Les directions syndicales, le Parti socialiste et Ecolo, qui en appellent régulièrement à "l'Europe sociale", mais qui n'hésitent pas à se prononcer pour un "oui de combat" en faveur du TCE, prennent la lourde responsabilité d'enfermer le monde du travail et la population dans un carcan compromettant grandement toute avancée sociale. "Si nous rejetons le traité constitutionnel, ce sera le chaos", nous dit-on. D'abord, si le TCE est repoussé (et même accepté), l'Union européenne continuera de fonctionner jusqu'en 2009 et même après, selon les modalités institutionnelles actuelles. Cela laisse du temps pour la mise à plat des orientations actuelles. Et puis, la véritable impasse, le véritable chaos ne sont-ils pas plutôt provoqués par cette Europe-ci, telle qu'elle se construit. Et cette Constitution-ci n'en est qu'un redoutable accélérateur. 

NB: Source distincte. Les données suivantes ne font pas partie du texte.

(* ===== verification/ChartDeps.v ===== *)
(** * scripts/check-chart-deps-fresh.py: the vendored charts are those of the sources

    The files of the repository are a state; the guard records a digest of the
    sources of a chart in a stamp, and compares it later.  The listing of
    scripts/chart-dep-srcs.sh is an argument. *)
From stdpp Require Import gmap sorting.
From S2P Require Import Prelude PyStr PyVal Regex Sha256.
From Stdlib Require Import Ascii.

(** The files under the root, by their path *)
Abbreviation tree := (gmap string string) (only parsing).

Definition STAMP_NAME : string := ".charts.stamp".
Definition CHARTS : list string := ["gibson-operators"; "gibson-workloads"; "gibson-crds"; "gibson"; "gibson-velero"].
Definition STAMP_HEADER : string :=
  cat ["# chart-deps stamp — written by `make chart-deps`; gitignored build output."; newline;
       "# Records the digest of the sources helm/<chart>/charts/*.tgz was packaged"; newline;
       "# from. Do not edit by hand: see scripts/check-chart-deps-fresh.py."; newline].

Definition chart_dir (chart : string) : string := "helm/" +:+ chart.
Definition read_text (t : tree) (path : string) : result string :=
  match t !! path with Some s => Ok s | None => Raise OSError end.
Definition nul : string := String "000" "".

(** ** The declared dependencies *)

Definition key_char (c : ascii) : bool := is_alpha c || is_digit c || in_chars "_.-" c.
Definition _DEP_NAME : regex :=
  RSeq [RBegin; RSpaces; RStr "-"; RPlus (RChr is_space); RStr "name:"; RSpaces;
        ROpt (RChr (λ c, Ascii.eqb c dquote || Ascii.eqb c squote)); RGroup 1 (RPlus (RChr key_char))].
Definition DEPENDENCIES : regex := RSeq [RBegin; RStr "dependencies:"; RSpaces; REnd].
Definition TOP_KEY : regex := RSeq [RBegin; RPlus (RChr key_char); RSpaces; RStr ":"].
Definition matches (r : regex) (s : string) : bool := bool_decide (is_Some (re_match r s)).

(** The loop over the lines; [inside] is the variable of the source. *)
Fixpoint deps_from (inside : bool) (lines : list string) : list string :=
  match lines with
  | [] => []
  | line :: lines =>
      if negb inside then deps_from (matches DEPENDENCIES line) lines
      else if matches TOP_KEY line then []
      else match re_match _DEP_NAME line with
           | Some m => group_text m 1 :: deps_from true lines
           | None => deps_from true lines
           end
  end.
Definition declared_deps (t : tree) (dir : string) : result (list string) :=
  text <- read_text t (dir +:+ "/Chart.yaml") ;; Ok (deps_from false (splitlines text)).

(** The names in a directory: the first part of each path below it *)
Definition entries (t : tree) (dir : string) : list string :=
  omap (λ p, head (str_split p "/")) (omap (λ kv, drop_prefix (dir +:+ "/") kv.1) (map_to_list t)).
(** [charts.glob(f"{dep}-*.tgz")] *)
Definition is_tarball (dep name : string) : bool :=
  match drop_prefix (dep +:+ "-") name with Some r => endswith r ".tgz" | None => false end.
Definition missing_tarballs (t : tree) (dir : string) : result (list string) :=
  deps <- declared_deps t dir ;;
  Ok (List.filter (λ dep, negb (existsb (is_tarball dep) (entries t (dir +:+ "/charts")))) deps).

Section guard.
(** [chart-dep-srcs.sh <dir>] in a tree: exit code, stdout and stderr *)
Context (srcs_script : tree → string → Z * string * string).

Definition source_files (chart : string) (t : tree) : result (list string) :=
  let '(code, out, err) := srcs_script t (chart_dir chart) in
  if negb (code =? 0)%Z then Raise (GuardBroken (cat ["chart-dep-srcs.sh failed for "; chart; ":"; newline; strip err])) else
  let files := List.filter (λ ln, negb (str_eqb (strip ln) "")) (splitlines out) in
  if nonempty files then Ok files
  else Raise (GuardBroken (cat ["chart-dep-srcs.sh listed NO sources for "; chart;
                                " — an empty prerequisite list would make the stamp permanently 'fresh'"])).

(** What the digest of one file adds to the hash *)
Definition source_entry (rel content : string) : string := cat [rel; nul; sha256_hex content; newline].
Definition sources_text (chart : string) (t : tree) : result string :=
  files <- source_files chart t ;;
  l <- mapR (λ rel, c <- read_text t rel ;; Ok (source_entry rel c)) (sorted_strs files) ;; Ok (cat l).
Definition sources_digest (chart : string) (t : tree) : result string :=
  text <- sources_text chart t ;; Ok (sha256_hex text).

Definition stamp_path (chart : string) : string := cat [chart_dir chart; "/"; STAMP_NAME].
Definition stamp_text (chart digest : string) : string :=
  cat [STAMP_HEADER; "chart: "; chart; newline; "sources-sha256: "; digest; newline].
Definition write_stamp (chart : string) (t : tree) : result tree :=
  missing <- missing_tarballs t (chart_dir chart) ;;
  if nonempty missing
  then Raise (GuardBroken (cat [chart; ": `helm dependency update` left no tarball for "; str_join ", " missing;
                                " — refusing to stamp a build that did not happen"]))
  else digest <- sources_digest chart t ;; Ok (<[stamp_path chart := stamp_text chart digest]> t).

Definition digest_line (line : string) : option string :=
  if startswith line "sources-sha256:" then (λ p, strip p.2) <$> split1 ":" line else None.
Definition stamp_digest (t : tree) (chart : string) : option string :=
  match t !! stamp_path chart with
  | None => None
  | Some text => head (omap digest_line (splitlines text))
  end.

Definition verify (chart : string) (t : tree) : result (option string) :=
  let dir := chart_dir chart in
  match t !! (dir +:+ "/Chart.yaml") with
  | None => Raise (GuardBroken (dir +:+ "/Chart.yaml not found"))
  | Some _ =>
      match stamp_digest t chart with
      | None => Ok (Some (cat [chart; ": no "; STAMP_NAME; " — charts/*.tgz was never built here"]))
      | Some recorded =>
          missing <- missing_tarballs t dir ;;
          if nonempty missing
          then Ok (Some (cat [chart; ": stamped, but charts/ has no tarball for "; str_join ", " missing;
                              " — the vendored dependency is gone"]))
          else
            actual <- sources_digest chart t ;;
            Ok (if str_eqb actual recorded then None
                else Some (cat [chart; ": subchart sources changed since charts/*.tgz was packaged (stamped ";
                                str_slice 0 12 recorded; ", now "; str_slice 0 12 actual; ")"]))
      end
  end.

(** The handler of [GuardBroken] in [main] *)
Definition guarded {A} (m : result A) (k : A → Z) : result Z :=
  match m with Ok x => Ok (k x) | Raise (GuardBroken _) => Ok 2%Z | Raise e => Raise e end.
(** [main] with its parsed arguments: the files after it, and the exit code *)
Definition main (charts : list string) (write : option string) (t : tree) : tree * result Z :=
  match write with
  | Some c =>
      let m := write_stamp c t in
      (match m with Ok t' => t' | Raise _ => t end, guarded m (λ _, 0%Z))
  | None =>
      let wanted := if nonempty charts then charts else CHARTS in
      if existsb (λ c, negb (str_mem c CHARTS)) wanted then (t, Ok 2%Z)
      else (t, guarded (mapR (λ c, verify c t) wanted) (λ rs, if existsb (λ r, bool_decide (is_Some r)) rs then 1%Z else 0%Z))
  end.

(** ** The self-test *)

Definition _MIN_CHART (name : string) : string := unquoted (cat ["apiVersion: v2^name: "; name; "^version: 0.1.0^"]).
(** The tree without its copy of the listing script, which is an argument here *)
Definition _synthetic_repo : tree :=
  list_to_map
    [("helm/lib/Chart.yaml", _MIN_CHART "lib");
     ("helm/lib/templates/_helpers.tpl", unquoted "{{- define `lib.name` -}}lib{{- end -}}^");
     ("helm/parent/Chart.yaml",
       _MIN_CHART "parent" +:+ unquoted "dependencies:^  - name: lib^    version: `0.1.0`^    repository: `file://../lib`^");
     ("helm/parent/charts/lib-0.1.0.tgz", "packaged")].
(** One case: true when it fails *)
Definition _case (want_stale : bool) (fn : tree → tree) : result bool :=
  t <- write_stamp "parent" _synthetic_repo ;;
  reason <- verify "parent" (fn t) ;;
  Ok (negb (Bool.eqb (bool_decide (is_Some reason)) want_stale)).
Definition case_list : list (bool * (tree → tree)) :=
  [(false, id);
   (true, <["helm/lib/templates/_helpers.tpl" := unquoted "{{- define `lib.name` -}}CHANGED{{- end -}}^"]>);
   (true, <["helm/lib/templates/extra.yaml" := unquoted "kind: ConfigMap^"]>);
   (true, λ t, <["helm/parent/Chart.yaml" := default "" (t !! "helm/parent/Chart.yaml") +:+
                   unquoted "  - name: other^    version: `0.1.0`^    repository: `file://../lib`^"]> t);
   (true, delete "helm/parent/charts/lib-0.1.0.tgz");
   (true, delete (stamp_path "parent"));
   (false, <["helm/parent/templates/cm.yaml" := unquoted "kind: ConfigMap^"]>)].
(** The charts of the repository that declare a dependency *)
Definition discovered (repo : tree) : list string :=
  omap (λ kv, match drop_prefix "helm/" kv.1 with
              | Some q =>
                  let rel := if str_eqb q "Chart.yaml" then Some "."
                             else if endswith q "/Chart.yaml" then Some (str_slice 0 (String.length q - 11) q) else None in
                  match rel with
                  | Some rel => if str_mem "charts" (str_split rel "/") then None
                                else if nonempty (deps_from false (splitlines kv.2)) then Some rel else None
                  | None => None
                  end
              | None => None
              end) (map_to_list repo).
Definition selftest (repo : tree) : result Z :=
  failed <- mapR (λ c, _case c.1 c.2) case_list ;;
  Ok (if existsb id failed || negb (bool_decide (sorted_set (discovered repo) = sorted_set CHARTS)) then 2%Z else 0%Z).
End guard.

Aussi, le débat sur le traité constitutionnel ne peut être éludé, voire cadenassé. La légèreté avec laquelle le parti socialiste a verrouillé toute possibilité de referendum ou consultation populaire est à ce propos bien inquiétante. Les mobilisations  pour une autre Europe, combinées avec un rejet politique fort de la Constitution peuvent et doivent ouvrir une crise permettant précisément de reprendre la construction de l'Europe sur d'autres bases et d'imposer d'autres politiques dans chacun des Etats membres. Car, à l'inverse de ce que vient encore d'avouer le Parti socialiste, dans sa résolution de congrès pour le "oui de combat" au TCE,  il y a des alternatives à l'UE, telle qu'elle se construit. Avec d'autres organisations et mouvements sociaux, nous avons, à maintes reprises développé plusieurs de ces propositions. Ce que nous ne manquerons pas de faire à nouveau dans les semaines et les mois qui viennent. 

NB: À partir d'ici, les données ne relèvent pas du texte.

(* ===== verification/InstanceHeaders.v ===== *)
(** * scripts/check-edge-strips-instance-headers.py: the edge removes the instance headers

    Every inline route config of the Envoy edge removes the headers by which a
    client could select a Zitadel instance. The YAML parser is an argument. *)
From S2P Require Import Prelude PyStr PyVal EdgeRoutes.

Definition REQUIRED : list string := ["x-zitadel-instance-host"; "x-zitadel-public-host"; "x-forwarded-host"; "forwarded"].

Section guard.
Context (yaml_load : string → result val).

Definition config_of (d value : val) : result (list (val * val)) :=
  name <- meta_name d ;; a <- str_in "static_resources" value ;; b <- (if (a : bool) then str_in "http_connection_manager" value else Ok false) ;;
  if negb b then Ok [] else
  cfg <- (match value with VStr text => yaml_load text | _ => Raise AttributeError end) ;;
  ls <- listeners_of cfg ;; edge <- anyM (λ l, n <- get l "name" ;; Ok (py_eq n (VStr "edge_tls"))) ls ;;
  Ok (if (edge : bool) then [(name, cfg)] else []).
Definition envoy_configs (docs : list val) : result (list (val * val)) :=
  flatM (λ d, k <- get d "kind" ;;
              if negb (py_eq k (VStr "ConfigMap")) then Ok [] else
              _ <- meta_name d ;; data <- get_dict d "data" ;; kvs <- items data ;; flatM (λ kv, config_of d kv.2) kvs) docs.

(** The inline route configs, each with the name of its listener *)
Definition list_of (v : val) (k : string) : result (list val) := l <- get_default v k (VList []) ;; py_iter l.
Definition filter_config (f : val) : result (list val) :=
  t <- get_dict f "typed_config" ;; rc <- get t "route_config" ;; Ok (if is_none rc then [] else [rc]).
Definition listener_configs (l : val) : result (list (val * val)) :=
  chains <- list_of l "filter_chains" ;;
  flatM (λ c, fs <- list_of c "filters" ;;
    flatM (λ f, rcs <- filter_config f ;; mapR (λ rc, n <- get_default l "name" (VStr "?") ;; Ok (n, rc)) rcs) fs) chains.
Definition route_configs (cfg : val) : result (list (val * val)) := ls <- listeners_of cfg ;; flatM listener_configs ls.

Definition removed_headers (rc : val) : result (list string) :=
  l <- get_list rc "request_headers_to_remove" ;; mapR (λ h, match h with VStr h => Ok (lower h) | _ => Raise AttributeError end) l.
Definition judge_config (cm : val) (lr : val * val) : result (list string) :=
  removed <- removed_headers lr.2 ;;
  let missing := List.filter (λ h, negb (str_mem h removed)) REQUIRED in
  if negb (nonempty missing) then Ok [] else
  n <- get lr.2 "name" ;;
  Ok [cat [py_str cm; ": listener "; py_str lr.1; ", route config "; py_repr n; " forwards "; str_of_strs missing]].
Definition judge_edge (c : val * val) : result (list string) :=
  rcs <- route_configs c.2 ;; bad <- flatM (judge_config c.1) rcs ;;
  Ok (bad ++ if nonempty rcs then [] else [py_str c.1 +:+ ": no inline route config found: this guard is blind"]).
Definition audit (docs : list val) : result (list string) :=
  configs <- envoy_configs docs ;;
  if negb (nonempty configs) then Ok ["no Envoy edge config (a listener named edge_tls) in the render: this guard is blind"]
  else flatM judge_edge configs.
Definition main (docs : list val) : result Z := bad <- audit docs ;; Ok (if nonempty bad then 1%Z else 0%Z).
End guard.

(** ** The self-test *)

Definition edge_config (remove : option (list string)) : val :=
  let rc := VDict ([("name", VStr "public_routes");
                    ("virtual_hosts", VList [VDict [("name", VStr "app"); ("domains", strs ["*"]); ("routes", VList [])]])] ++
                   match remove with Some l => [("request_headers_to_remove", strs l)] | None => [] end) in
  VDict [("static_resources", VDict [("listeners", VList [VDict [("name", VStr "edge_tls");
    ("filter_chains", VList [VDict [("filters", VList [VDict [("name", VStr "envoy.filters.network.http_connection_manager");
                                                              ("typed_config", VDict [("route_config", rc)])]])]])]])])].
(** The text of the config map is what the parser reads as the config. *)
Definition _fixture : list val :=
  [VDict [("kind", VStr "ConfigMap"); ("metadata", str_dict [("name", "gibson-envoy")]);
          ("data", str_dict [("envoy.yaml", "# http_connection_manager" +:+ newline +:+ "static_resources: {}")])]].
Definition findings (remove : option (list string)) : result bool := rmap nonempty (audit (λ _, Ok (edge_config remove)) _fixture).
(** [h.upper()], of the names of the headers *)
Definition upper_char (c : Ascii.ascii) : Ascii.ascii :=
  let n := Ascii.nat_of_ascii c in if (97 <=? n) && (n <=? 122) then Ascii.ascii_of_nat (n - 32) else c.
Fixpoint upper (s : string) : string := match s with "" => "" | String c s => String (upper_char c) (upper s) end.
Definition selftest : result Z :=
  a <- findings None ;; b <- findings (Some ["x-zitadel-instance-host"; "x-forwarded-host"]) ;; c <- findings (Some (map upper REQUIRED)) ;;
  d <- rmap nonempty (audit (λ _, Ok VNone) []) ;;
  Ok (if (a : bool) && (b : bool) && negb c && (d : bool) then 0%Z else 1%Z).
Lemma instanceheaders_selftest : selftest = Ok 0%Z.
Proof. vm_compute. reflexivity. Qed.

(** ** What a clean run proves *)

(** The elements of a list under a key, when it is there *)
Definition under (v : val) (k : string) (x : val) : Prop := ∃ l, list_of v k = Ok l ∧ x ∈ l.
(** A route config of a filter of a listener of the config *)
Definition inline (cfg rc : val) : Prop :=
  ∃ ls listener chain f, listeners_of cfg = Ok ls ∧ listener ∈ ls ∧ under listener "filter_chains" chain ∧ under chain "filters" f ∧
    rc = fld (dict_fld f "typed_config") "route_config" ∧ rc ≠ VNone.
(** The config maps of the edge, parsed *)
Definition edge_map (yaml_load : string → result val) (docs : list val) (cfg : val) : Prop :=
  ∃ configs n, envoy_configs yaml_load docs = Ok configs ∧ (n, cfg) ∈ configs.

Lemma route_configs_inline cfg l rc : route_configs cfg = Ok l → inline cfg rc → ∃ n, (n, rc) ∈ l.
Proof.
  unfold route_configs. intros H (ls & li & ch & f & Hls & Hli & (cs & Hcs & Hch) & (fs & Hfs & Hf) & -> & Hne).
  rewrite Hls in H. cbn [rbind] in H. destruct (flatM_Ok_elem _ _ _ _ H Hli) as (a & Ha). pose proof Ha as Ha'.
  unfold listener_configs in Ha. rewrite Hcs in Ha. cbn [rbind] in Ha. destruct (flatM_Ok_elem _ _ _ _ Ha Hch) as (b & Hb). pose proof Hb as Hb'.
  rewrite Hfs in Hb. cbn [rbind] in Hb. destruct (flatM_Ok_elem _ _ _ _ Hb Hf) as (c & Hc). pose proof Hc as Hc'.
  unfold filter_config in Hc. apply bind_Ok in Hc as (rcs & Hrcs & Hc). apply bind_Ok in Hrcs as (t & ->%get_dict_is & Hrcs).
  apply bind_Ok in Hrcs as (rc & ->%get_Ok & Hrcs%Ok_inj). destruct (is_none _) eqn:En; [by destruct (fld _ "route_config")|]. subst rcs.
  cbn [mapR] in Hc. apply bind_Ok in Hc as (y & Hy & Hc). apply bind_Ok in Hy as (n & _ & [= <-]). cbn in Hc. injection Hc as <-.
  exists n. apply (flatM_elem _ _ _ H). exists li, a. split_and!; [done..|]. apply (flatM_elem _ _ _ Ha). exists ch, b. split_and!; [done..|].
  apply (flatM_elem _ _ _ Hb). eexists f, _. split_and!; [done..|]. left.
Qed.

(** When main of check-edge-strips-instance-headers.py exits 0, the render
    has an edge config, and in each one every inline route config of a listener
    removes the four headers that select a Zitadel instance, in any case, and
    there is such a route config. *)
Theorem clean_edge_strips_instance_headers yaml_load docs :
  main yaml_load docs = Ok 0%Z →
  (∃ cfg, edge_map yaml_load docs cfg) ∧
  ∀ cfg, edge_map yaml_load docs cfg →
    (∃ l x, route_configs cfg = Ok l ∧ x ∈ l) ∧
    ∀ rc h, inline cfg rc → h ∈ REQUIRED →
      ∃ l x, py_iter (por (fld rc "request_headers_to_remove") (VList [])) = Ok l ∧ VStr x ∈ l ∧ lower x = h.
Proof.
  unfold main, audit. intros (bad & Hb & H)%bind_Ok. destruct bad; [clear H|done]. apply bind_Ok in Hb as (configs & Hc & Hb).
  destruct configs as [|[n0 c0] rest] eqn:Ec; [done|]. cbn [nonempty negb] in Hb. rewrite <- Ec in *. split.
  { exists c0, configs, n0. split; [done|]. rewrite Ec. left. }
  intros cfg (configs' & n & Hc' & Hin). rewrite Hc in Hc'. apply Ok_inj in Hc'. subst configs'.
  pose proof (proj1 (flatM_nil _ _) Hb _ Hin) as Hj. unfold judge_edge in Hj. apply bind_Ok in Hj as (rcs & Hrcs & Hj).
  apply bind_Ok in Hj as (out & Hout & Hj%Ok_inj). apply app_eq_nil in Hj as [-> Hne]. cbn [fst snd] in *. split.
  { destruct rcs as [|x rcs]; [done|]. exists (x :: rcs), x. split; [done|left]. }
  intros rc h Hrc Hh. destruct (route_configs_inline _ _ _ Hrcs Hrc) as (ln & Hrc').
  pose proof (proj1 (flatM_nil _ _) Hout _ Hrc') as Hj. unfold judge_config in Hj. apply bind_Ok in Hj as (removed & Hr & Hj).
  destruct (List.filter _ REQUIRED) as [|z zs] eqn:Ef; cbn [nonempty negb] in Hj.
  2: { apply bind_Ok in Hj as (nm & _ & [=]). }
  pose proof (filter_nil_elem _ _ _ Ef Hh) as Hm. apply negb_false_iff, str_mem_elem in Hm.
  unfold removed_headers in Hr. apply bind_Ok in Hr as (l & Hl & Hr). apply get_list_is in Hl. exists l.
  destruct (mapR_elem _ _ _ _ Hr Hm) as (v & Hv & Hlow). destruct v; try discriminate. apply Ok_inj in Hlow. eauto.
Qed.

Lemma clean_edge_strips_instance_headers_witness :
  let load := λ _, Ok (edge_config (Some (map upper REQUIRED))) in
  main load _fixture = Ok 0%Z ∧ ∃ cfg, edge_map load _fixture cfg.
Proof.
  cbv zeta. split; [vm_compute; reflexivity|]. apply clean_edge_strips_instance_headers. vm_compute. reflexivity.
Defined.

Mais ce travail ne peut avoir un véritable impact qu'à travers la convergence de mouvements sociaux, de secteurs syndicaux, de partis de la gauche radicale, de militants et militantes des organisations chrétiennes et socialistes qui partagent ces propositions alternatives au niveau national, européen, international. Contre la "stratégie de Lisbonne", contre la Directive Bolkenstein et le Traité constitutionnel, les travailleurs et les mouvements sociaux ne peuvent plus seulement lutter pays par pays. 

Face au néolibéralisme triomphant, il s'agit également de donner une expression et un débouché politiques au mécontentement et à la radicalisation sociale. Il s'agit d'imposer, au niveau national et européen, un changement de cap politique. A l'exemple de ce qui se passe dans d'autres pays européens, nous voulons œuvrer également en Belgique à la constitution de regroupements  politiques capables, dans la rue et les urnes, de traduire politiquement les revendications et les aspirations des mouvements sociaux radicalisés. 

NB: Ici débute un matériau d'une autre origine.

Lemma carried_carries d l k n : carried d = Ok l → (k, n) ∈ l → carries d k n.
Proof.
  unfold carried. intros (kd & ->%get_Ok & H)%bind_Ok Hin. apply bind_Ok in H as (m & ->%get_dict_is & H). apply bind_Ok in H as (name & ->%get_Ok & H).
  destruct (negb _); [done|]. cbv zeta in H.
  destruct (py_eq _ (VStr "Secret")) eqn:E1; [|destruct (py_eq _ (VStr "ConfigMap")) eqn:E2; [|destruct (py_eq _ (VStr "ExternalSecret")) eqn:E3;
    [|destruct (py_eq _ (VStr "Certificate")) eqn:E4; [|injection H as <-; by apply elem_of_nil in Hin]]]].
  - destruct (hashable _); [|done]. injection H as <-. apply list_elem_of_singleton in Hin as [= -> ->]. apply py_eq_str_r in E1. constructor; [left|done].
  - destruct (hashable _); [|done]. injection H as <-. apply list_elem_of_singleton in Hin as [= -> ->]. apply py_eq_str_r in E2. constructor; [right; left|done].
  - apply bind_Ok in H as (s & ->%get_dict_is & H). apply bind_Ok in H as (t & ->%get_dict_is & H). apply bind_Ok in H as (x & ->%get_Ok & H).
    destruct (hashable _); [|done]. injection H as <-. apply list_elem_of_singleton in Hin as [= -> ->]. apply py_eq_str_r in E3. by constructor.
  - apply bind_Ok in H as (s & ->%get_dict_is & H). apply bind_Ok in H as (x & ->%get_Ok & H).
    destruct (hashable _); [|done]. injection H as <-. apply list_elem_of_singleton in Hin as [= -> ->]. apply py_eq_str_r in E4. by constructor.
Qed.
Lemma has_elem l kind name : has l kind name = true → (kind, VStr name) ∈ l.
Proof.
  unfold has. intros ([k v] & Hin & [Hk Hv]%andb_true_iff)%existsb_elem_of. cbn [fst snd] in *. apply str_eqb_eq in Hk as ->.
  by apply py_eq_str in Hv as ->.
Qed.
Lemma producers_elem data key kind l k n : producers data key kind = Ok l → (k, n) ∈ l → k = kind ∧ ∃ s, py_iter (dict_fld data key) = Ok s ∧ n ∈ s.
Proof.
  unfold producers. intros (p & ->%get_dict_is & H)%bind_Ok Hin. apply bind_Ok in H as (s & Hs & H). apply bind_Ok in H as (s' & ->%set_of_Ok & [= <-]).
  apply list_elem_of_fmap in Hin as (x & [= -> ->] & Hx). split; [done|]. by exists s.
Qed.
Lemma runtime_produced contract l kind name : runtime_producers contract = Ok l → (kind, VStr name) ∈ l → produced contract kind name.
Proof.
  unfold runtime_producers. intros (a & Ha & H)%bind_Ok Hin. apply bind_Ok in H as (b & Hb & [= <-]). apply elem_of_app in Hin as [Hin|Hin].
  - destruct (producers_elem _ _ _ _ _ _ Ha Hin) as (-> & s & Hs & Hn). exists "producers", s. split_and!; [left|done..].
  - destruct (producers_elem _ _ _ _ _ _ Hb Hin) as (-> & s & Hs & Hn). exists "configMapProducers", s. split_and!; [right; left|done..].
Qed.
Lemma annotations_elem d l ann : annotations d = Ok l → annotated d ann ↔ ann ∈ l.
Proof.
  unfold annotations. intros (m & ->%get_dict_is & H)%bind_Ok. apply bind_Ok in H as (s & ->%get_dict_is & H). apply bind_Ok in H as (t & ->%get_dict_is & H).
  apply bind_Ok in H as (p & ->%get_dict_is & H). apply bind_Ok in H as (a & ->%get_dict_is & H). apply bind_Ok in H as (b & ->%get_dict_is & [= <-]).
  unfold annotated. by rewrite elem_of_cons, list_elem_of_singleton.
Qed.
Lemma listed_elem ann key ns name : listed ann key = Ok ns → names_of ann key name ↔ name ∈ ns.
Proof.
  unfold listed, names_of. intros (v & -> & [= <-])%bind_Ok. rewrite list_elem_of_In, filter_In, <- list_elem_of_In, list_elem_of_fmap. split.
  - intros (v' & part & [= <-] & Hp & -> & Hne). split; [by exists part|]. destruct (str_eqb _ "") eqn:E; [by apply str_eqb_eq in E|done].
  - intros [(part & -> & Hp) Hne]. exists v, part. split_and!; [done..|]. intros E. by rewrite E in Hne.
Qed.
Lemma sum_pos l : sum_list l ≠ 0 → ∃ n, n ∈ l ∧ n ≠ 0.
Proof.
  induction l as [|[|n] l IH]; cbn; [done| |intros _; exists (S n); split; [left|done]]. intros (m & Hm & ?)%IH. exists m. split; [by right|done].
Qed.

Dans l'immédiat, nous appelons tous et celles qui disent "Non à ce traité constitutionnel pour construire une autre Europe" à continuer ensemble un travail d'information en profondeur sur ce projet ultralibéral, à interpeller le mouvement syndical pour, que, à l'exemple de la CGSP, les organisations syndicales prennent toute la mesure de la bombe à retardement placée dans ce super Traité, à augmenter la pression sur nos représentant-es élu-es dans les différents parlements. Car, faute d'un verdict des citoyens et citoyennes, c'est à eux qu'il appartiendra de se prononcer, en toute connaissance de cause, espérons-le,  sur ce "projet de Traité instituant une Constitution pour l'Europe".